* DATA FOR THE TASK

(* ===== verification/EvmLogic.v ===== *)
(** * A program logic for the interpreter's monad

    The rules of the EVM interpreter's primitives and the frame invariant
    every instruction keeps: well-formed stack, memory and words, a gas counter
    that does not grow, an unchanged code and call context, and a host whose open snapshots
    are those the frame started with. *)

From S2P Require Import Prelude.
From S2P Require Import Monad.
From S2P Require Import U256.
From S2P Require Import U256Props.
From S2P Require Import EvmBase.
From S2P Require Import EvmHost.
From S2P Require Import EvmInterp.

Module EvmLogic.
Import Monad U256 EvmBase EvmHost EvmInterp.

Definition wf_addr (a : address) : Prop := length a = 20%nat ∧ wf_bytes a.

Record wf_ctx (c : EVMContext) : Prop := {
  wc_caller : wf_addr (c_caller c);
  wc_callee : wf_addr (c_callee c);
  wc_coinbase : wf_addr (c_coinbase c);
  wc_value : wf_word (c_value c);
  wc_calldata : wf_bytes (c_calldata c);
  wc_calldata_len : Z.of_nat (length (c_calldata c)) < 2 ^ 63;   (* a Vec's length *)
  wc_gas : is_u64 (c_gas_limit c)
}.

Lemma wf_addr_of_word w : wf_word w → wf_addr (drop 12 w).
Proof. intros [Hl Hb]. split; [rewrite length_drop; lia | by apply wf_bytes_drop]. Qed.

Lemma wf_addr_word a : wf_addr a → wf_word (addr_word a).
Proof.
  intros [Hl Hb]. unfold addr_word. split; [rewrite length_app, length_replicate; lia|].
  apply Forall_app. split; [apply wf_replicate0 | done].
Qed.

Section Logic.
Context {H : Type} `{HL : HostLaws H} `{KO : KeccakOk}.
Implicit Types s : Interp H.

(** The documented behaviour of the precompiled contracts. *)
Definition pre_ok (o : outcome EvmError (bytes * Z)) : Prop :=
  match o with
  | Ok (out, used) => wf_bytes out ∧ is_u64 used
  | Err _ => True
  | Panic => False
  end.

Class PrecompilesOk `{Precompiles} := {
  call_precompile_ok id i g : pre_ok (call_precompile id i g);
  do_payid_ok i g r v : pre_ok (do_payid i g r v);
  do_price_oracle_ok i g r : pre_ok (do_price_oracle i g r);
  do_zusd_vault_ok i g r t : pre_ok (do_zusd_vault i g r t)
}.

(** The part of the state that belongs to the frame itself. *)
Record wf s : Prop := {
  wf_c : wf_ctx (i_ctx s);
  wf_cd : wf_bytes (i_code s);
  wf_jd : i_jumpdests s = build_jumpdest_bitmap (i_code s);
  wf_pc : 0 ≤ i_pc s;
  wf_st : wf_stack (i_stack s);
  wf_me : wf_mem (i_memory s);
  wf_ga : is_u64 (i_gas s);
  wf_rd : wf_bytes (i_return_data s);
  wf_fr : (length (i_frames s) ≤ CALL_DEPTH_LIMIT)%nat
}.

(** What a frame may have done to the host between two instructions. *)
Definition hok s0 (h : H) : Prop :=
  hinv h ∧ hsnaps h = hsnaps (i_host s0) ∧
  (c_is_static (i_ctx s0) = true → hworld h = hworld (i_host s0)).

(** The invariant of a frame started in [s0]: at most [g] gas left, at least
    [ml] bytes of memory, a program counter of at least [pl], a host in [hp]. *)
Definition inv s0 (g ml pl : Z) (hp : H → Prop) s : Prop :=
  wf s ∧ (i_ctx s = i_ctx s0 ∧ i_code s = i_code s0 ∧ i_frames s = i_frames s0) ∧
  i_gas s ≤ g ≤ i_gas s0 ∧ 0 ≤ ml ≤ mem_size (i_memory s) ∧ 0 ≤ pl ≤ i_pc s ∧ hp (i_host s).

Definition einv s0 : Interp H → Prop := inv s0 (i_gas s0) 0 0 (hok s0).

(** ** Rules of the primitives *)

Section Rules.
Context (s0 : Interp H) (pn : Prop) (g ml pl : Z) (hp : H → Prop).
Hypothesis Hhp : ∀ h, hp h → hok s0 h.
Context {B : Type} (Q : B → Interp H → Prop).

Abbreviation I := (inv s0 g ml pl hp).
Abbreviation tri P m := (triple pn P m Q (einv s0)).

Lemma inv_einv s : I s → einv s0 s.
Proof.
  intros (?&?&?&?&?&?). split; [done|]. split; [done|].
  split; [lia|]. split; [lia|]. split; [lia|]. by apply Hhp.
Qed.

#[local] Ltac inv_tac :=
  intros (Hw & Hc & Hg & Hm & Hpc & Hh); destruct Hw; intros;
  unfold inv; split; [constructor; simpl; try done; try lia; try by apply Hc|];
  split; [simpl; done|]; simpl; split; [try lia|]; split; [try lia|]; split; [try lia|try done].

Lemma inv_set_stack s st : I s → wf_stack st → I (set_stack st s).
Proof. inv_tac. Qed.
Lemma inv_set_memory s m ml' :
  I s → wf_mem m → 0 ≤ ml' ≤ mem_size m → inv s0 g ml' pl hp (set_memory m s).
Proof. inv_tac. Qed.
Lemma inv_set_gas s x g' : I s → is_u64 x → x ≤ g' ≤ i_gas s0 → inv s0 g' ml pl hp (set_gas x s).
Proof. inv_tac. Qed.
Lemma inv_set_return_data s x : I s → wf_bytes x → I (set_return_data x s).
Proof. inv_tac. Qed.
Lemma inv_set_host s x (hp' : H → Prop) : I s → hp' x → inv s0 g ml pl hp' (set_host x s).
Proof. inv_tac. Qed.
Lemma inv_set_warm s x : I s → I (set_warm x s).
Proof. inv_tac. Qed.
Lemma inv_set_warm_storage s x : I s → I (set_warm_storage x s).
Proof. inv_tac. Qed.
Lemma inv_set_logs s x : I s → I (set_logs x s).
Proof. inv_tac. Qed.
Lemma inv_set_pc s x pl' : I s → 0 ≤ pl' ≤ x → inv s0 g ml pl' hp (set_pc x s).
Proof. inv_tac. Qed.

#[local] Ltac stack_tac lem_np :=
  intros; apply t_assoc, t_gets; intros s Hs; apply t_assoc, t_lift;
  [apply inv_einv | intros Hx; exfalso; revert Hx; apply lem_np |];
  intros st' Hst.

Lemma t_push v (k : unit → M H B) : wf_word v → tri I (k tt) → tri I (push v ≫= k).
Proof.
  stack_tac push_np. eapply t_modify; [|done]. intros s' Hs'.
  apply inv_set_stack; [done|]. eapply push_wf; [|done|done]. apply Hs.
Qed.

Lemma t_dup d (k : unit → M H B) : tri I (k tt) → tri I (dup d ≫= k).
Proof.
  stack_tac dup_np. eapply t_modify; [|done]. intros s' Hs'.
  apply inv_set_stack; [done|]. eapply dup_wf; [|done]. apply Hs.
Qed.

Lemma t_swap d (k : unit → M H B) : tri I (k tt) → tri I (swap d ≫= k).
Proof.
  stack_tac swap_np. eapply t_modify; [|done]. intros s' Hs'.
  apply inv_set_stack; [done|]. eapply swap_wf; [|done]. apply Hs.
Qed.

Lemma t_pop (k : word → M H B) : (∀ w, wf_word w → tri I (k w)) → tri I (pop ≫= k).
Proof.
  stack_tac pop_np. destruct st' as [w st'].
  apply pop_wf in Hst as [Hw Hst]; [|apply Hs]. apply t_assoc. eapply t_modify.
  { intros s' Hs'. by apply inv_set_stack. }
  apply t_ret_bind. auto.
Qed.

Lemma t_pop_address (k : address → M H B) :
  (∀ a, wf_addr a → tri I (k a)) → tri I (pop_address ≫= k).
Proof. intros. apply t_assoc, t_pop. intros w Hw. apply t_ret_bind. by apply H2, wf_addr_of_word. Qed.

Lemma t_pop_u64 (k : Z → M H B) :
  (∀ x, is_u64 x → tri I (k x)) → tri I (pop_u64_capped ≫= k).
Proof. intros. apply t_assoc, t_pop. intros w Hw. apply t_ret_bind. by apply H2, to_u64_range. Qed.

Lemma t_consume_to a g' (k : unit → M H B) :
  0 ≤ a → g - a ≤ g' ≤ g → tri (inv s0 g' ml pl hp) (k tt) → tri I (consume_gas a ≫= k).
Proof.
  intros Ha Hg' Hk s Hs. pose proof (Hk (set_gas (i_gas s - a) s)) as Hk'.
  unfold mbind, M_bind, consume_gas.
  destruct (i_gas s <? a) eqn:E; simp_bool; [by apply inv_einv|]. apply Hk'.
  pose proof Hs as (Hw & _ & Hg & _). destruct Hw. unfold is_u64 in *.
  apply inv_set_gas; [done|unfold is_u64; lia|lia].
Qed.

Lemma t_refund a g' (k : unit → M H B) :
  0 ≤ a → g + a ≤ g' ≤ i_gas s0 → tri (inv s0 g' ml pl hp) (k tt) → tri I (refund_gas a ≫= k).
Proof.
  intros Ha Hg' Hk. eapply t_modify; [|exact Hk]. intros s Hs.
  pose proof Hs as (Hw & _ & Hg & _). destruct Hw.
  unfold saturating_add64, U64_MAX, is_u64 in *. apply inv_set_gas; [done|unfold is_u64; lia|lia].
Qed.

End Rules.

Section Composite.
Context (s0 : Interp H) (pn : Prop) (g ml pl : Z) (hp : H → Prop).
Hypothesis Hhp : ∀ h, hp h → hok s0 h.
Context {B : Type} (Q : B → Interp H → Prop).

Abbreviation I := (inv s0 g ml pl hp).
Abbreviation tri P m := (triple pn P m Q (einv s0)).

Lemma t_consume a (k : unit → M H B) : 0 ≤ a → tri I (k tt) → tri I (consume_gas a ≫= k).
Proof. intros. apply t_consume_to with g; auto; lia. Qed.

Lemma t_expand o n (k : unit → M H B) :
  is_u64 o → is_u64 n →
  ((0 < n → o + n ≤ MAX_MEMORY) →
   triple pn (inv s0 g (if 0 <? n then Z.max ml (o + n) else ml) pl hp) (k tt) Q (einv s0)) →
  tri I (expand o n ≫= k).
Proof.
  intros [Ho _] [Hn _] Hk. apply t_assoc, t_gets. intros s Hs. apply t_assoc, t_lift;
    [by apply inv_einv | intros Hx; exfalso; revert Hx; apply ensure_np |].
  intros [cost m'] He. pose proof Hs as (Hw & _ & _ & Hm & _).
  apply ensure_spec in He as (Hwf & Hin & Hmax & Hcost & [z Hz] & _); [|apply Hw|done|done].
  apply t_assoc. eapply t_modify.
  { intros s' Hs'. eapply (inv_set_memory _ _ _ _ _ s' m'); [done|done|].
    assert (mem_size (i_memory s) ≤ mem_size m')
      by (subst m'; unfold mem_size; rewrite length_app; lia).
    instantiate (1 := if 0 <? n then Z.max ml (o + n) else ml).
    destruct (0 <? n) eqn:E; simp_bool; [|lia]. specialize (Hin E). lia. }
  cbn [fst]. apply t_consume_to with g; [done|done|lia|auto].
Qed.

Lemma t_mread o n (k : bytes → M H B) :
  is_u64 o → is_u64 n → (0 < n → o + n ≤ ml) →
  (∀ d, wf_bytes d → Z.of_nat (length d) = n → tri I (k d)) →
  tri I (mread o n ≫= k).
Proof.
  intros [Ho _] [Hn _] Hin Hk. apply t_assoc, t_gets. intros s Hs.
  pose proof Hs as (Hw & _ & _ & Hm & _). destruct Hw.
  assert (0 < n → o + n ≤ mem_size (i_memory s)) by (intros; specialize (Hin ltac:(lia)); lia).
  rewrite read_spec by done. apply t_lift; [by apply inv_einv|done|]. intros d [= <-].
  apply Hk; [apply wf_bytes_take, wf_bytes_drop, wf_me0|].
  rewrite length_take, length_drop. unfold mem_size in *. destruct (decide (n = 0)); lia.
Qed.

Lemma t_mwrite o d (k : unit → M H B) :
  is_u64 o → wf_bytes d → (0 < Z.of_nat (length d) → o + Z.of_nat (length d) ≤ ml) →
  tri I (k tt) → tri I (mwrite o d ≫= k).
Proof.
  intros [Ho _] Hd Hin Hk. apply t_assoc, t_gets. intros s Hs.
  pose proof Hs as (Hw & _ & _ & Hm & _). destruct Hw.
  assert (Hin' : 0 < Z.of_nat (length d) → o + Z.of_nat (length d) ≤ mem_size (i_memory s))
    by (intros; specialize (Hin ltac:(lia)); lia).
  pose proof (write_spec _ _ d wf_me0 Ho Hin') as Hws.
  apply t_assoc, t_lift; [by apply inv_einv|by rewrite Hws|]. intros m' Hm'.
  eapply t_modify; [|done]. intros s' Hs'. apply inv_set_memory with ml; [done| |].
  - by eapply (wf_write (i_memory s) o d).
  - rewrite Hws in Hm'. injection Hm' as <-. destruct (bool_decide _) eqn:Hne; [lia|].
    unfold mem_size in *. apply bool_decide_eq_false in Hne.
    rewrite length_write; [lia|done|apply Hin']. destruct d; [done|cbn [length]; lia].
Qed.

Lemma t_touch a (k : unit → M H B) : tri I (k tt) → tri I (touch a ≫= k).
Proof.
  intros Hk. apply t_assoc, t_gets. intros s Hs. case_match; [by apply t_ret_bind|].
  apply t_assoc, t_consume; [done|]. eapply t_modify; [|done]. intros. by apply inv_set_warm.
Qed.

Lemma t_touch_slot a (k : unit → M H B) : tri I (k tt) → tri I (touch_slot a ≫= k).
Proof.
  intros Hk. apply t_assoc, t_gets. intros s Hs. case_match; [by apply t_ret_bind|].
  apply t_assoc, t_consume; [done|]. eapply t_modify; [|done]. intros. by apply inv_set_warm_storage.
Qed.

Lemma t_push_of f (k : Ctrl H → M H B) :
  (∀ s, I s → wf_word (f s)) → tri I (k Next) → tri I (push_of f ≫= k).
Proof.
  intros Hf Hk. apply t_assoc, t_gets. intros s Hs. apply t_assoc, t_push; [done|auto|].
  by apply t_ret_bind.
Qed.

Lemma t_set_return_data d (k : unit → M H B) :
  wf_bytes d → tri I (k tt) → tri I (modify (set_return_data d) ≫= k).
Proof. intros Hd Hk. eapply t_modify; [|done]. intros. by apply inv_set_return_data. Qed.

Lemma t_set_logs f (k : unit → M H B) :
  tri I (k tt) → tri I (modify (fun s => set_logs (f s) s) ≫= k).
Proof. intros Hk. eapply t_modify; [|done]. intros. by apply inv_set_logs. Qed.

Lemma t_set_host f (hp' : H → Prop) (k : unit → M H B) :
  (∀ s, I s → hp' (f s)) → triple pn (inv s0 g ml pl hp') (k tt) Q (einv s0) →
  tri I (modify (fun s => set_host (f s) s) ≫= k).
Proof. intros Hf Hk. eapply t_modify; [|done]. intros. apply inv_set_host with hp; auto. Qed.
End Composite.
End Logic.
End EvmLogic.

* WHAT TO PRODUCE
Go through the listing, and whenever a line contains the string "From", copy that line.

* ANSWER AREA
From S2P Require Import Prelude.
From S2P Require Import Monad.
From S2P Require Import U256.
From S2P Require Import U256Props.
From S2P Require Import EvmBase.
From S2P Require Import EvmHost.
From S2P Require Import EvmInterp.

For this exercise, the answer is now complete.